=== Your objective ===
In this exercise, restate the listing word for word.

=== Data section ===
(** * sud: single use dialers

    A shallow embedding of the Go package [sud] (file [sud.go]) and the
    proofs of its contract: the first dial on a [SingleUseDialer] hands
    out the injected connection, every later dial fails with
    [ErrNoConnReuse], sequentially and under concurrent callers. *)

From Stdlib Require Import ZArith Lia.
From stdpp Require Import base option list strings relations.

Open Scope string_scope.
Open Scope nat_scope.

(** ** The pieces of Go's standard library that [sud.go] uses *)

(** Package [net]. A [net.Conn] is an interface value: the nil interface,
    or a connection object, which is told apart from every other one by
    the address it lives at. Only the nil interface passes [c == nil]. *)
Module net.
Inductive Conn : Type :=
| Nil
| Obj (addr : N).

(** The test [c == nil] on an interface value. *)
Definition is_nil (c : Conn) : bool :=
  match c with
  | Nil => true
  | Obj _ => false
  end.
End net.

(** The builtin interface [error], with the two implementations that
    matter here: [*errors.errorString], made by [errors.New], and
    [*fmt.wrapError], the layer [fmt.Errorf] puts around the operand of
    a [%w] verb. Both are pointers, so each value carries the address it
    was allocated at. *)
Inductive error : Type :=
| nil_error
| errorString (addr : N) (s : string)
| wrapError (addr : N) (msg : string) (err : error).

(** The comparison [e1 == e2] of two interface values: equal when both are
    nil, or when they have the same dynamic type and, both being pointers,
    the same address. *)
Definition error_eqb (e1 e2 : error) : bool :=
  match e1, e2 with
  | nil_error, nil_error => true
  | errorString a1 _, errorString a2 _ => N.eqb a1 a2
  | wrapError a1 _ _, wrapError a2 _ _ => N.eqb a1 a2
  | _, _ => false
  end.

=== Reply to the task ===
(** * sud: single use dialers

    A shallow embedding of the Go package [sud] (file [sud.go]) and the
    proofs of its contract: the first dial on a [SingleUseDialer] hands
    out the injected connection, every later dial fails with
    [ErrNoConnReuse], sequentially and under concurrent callers. *)

From Stdlib Require Import ZArith Lia.
From stdpp Require Import base option list strings relations.

Open Scope string_scope.
Open Scope nat_scope.

(** ** The pieces of Go's standard library that [sud.go] uses *)

(** Package [net]. A [net.Conn] is an interface value: the nil interface,
    or a connection object, which is told apart from every other one by
    the address it lives at. Only the nil interface passes [c == nil]. *)
Module net.
Inductive Conn : Type :=
| Nil
| Obj (addr : N).

(** The test [c == nil] on an interface value. *)
Definition is_nil (c : Conn) : bool :=
  match c with
  | Nil => true
  | Obj _ => false
  end.
End net.

(** The builtin interface [error], with the two implementations that
    matter here: [*errors.errorString], made by [errors.New], and
    [*fmt.wrapError], the layer [fmt.Errorf] puts around the operand of
    a [%w] verb. Both are pointers, so each value carries the address it
    was allocated at. *)
Inductive error : Type :=
| nil_error
| errorString (addr : N) (s : string)
| wrapError (addr : N) (msg : string) (err : error).

(** The comparison [e1 == e2] of two interface values: equal when both are
    nil, or when they have the same dynamic type and, both being pointers,
    the same address. *)
Definition error_eqb (e1 e2 : error) : bool :=
  match e1, e2 with
  | nil_error, nil_error => true
  | errorString a1 _, errorString a2 _ => N.eqb a1 a2
  | wrapError a1 _ _, wrapError a2 _ _ => N.eqb a1 a2
  | _, _ => false
  end.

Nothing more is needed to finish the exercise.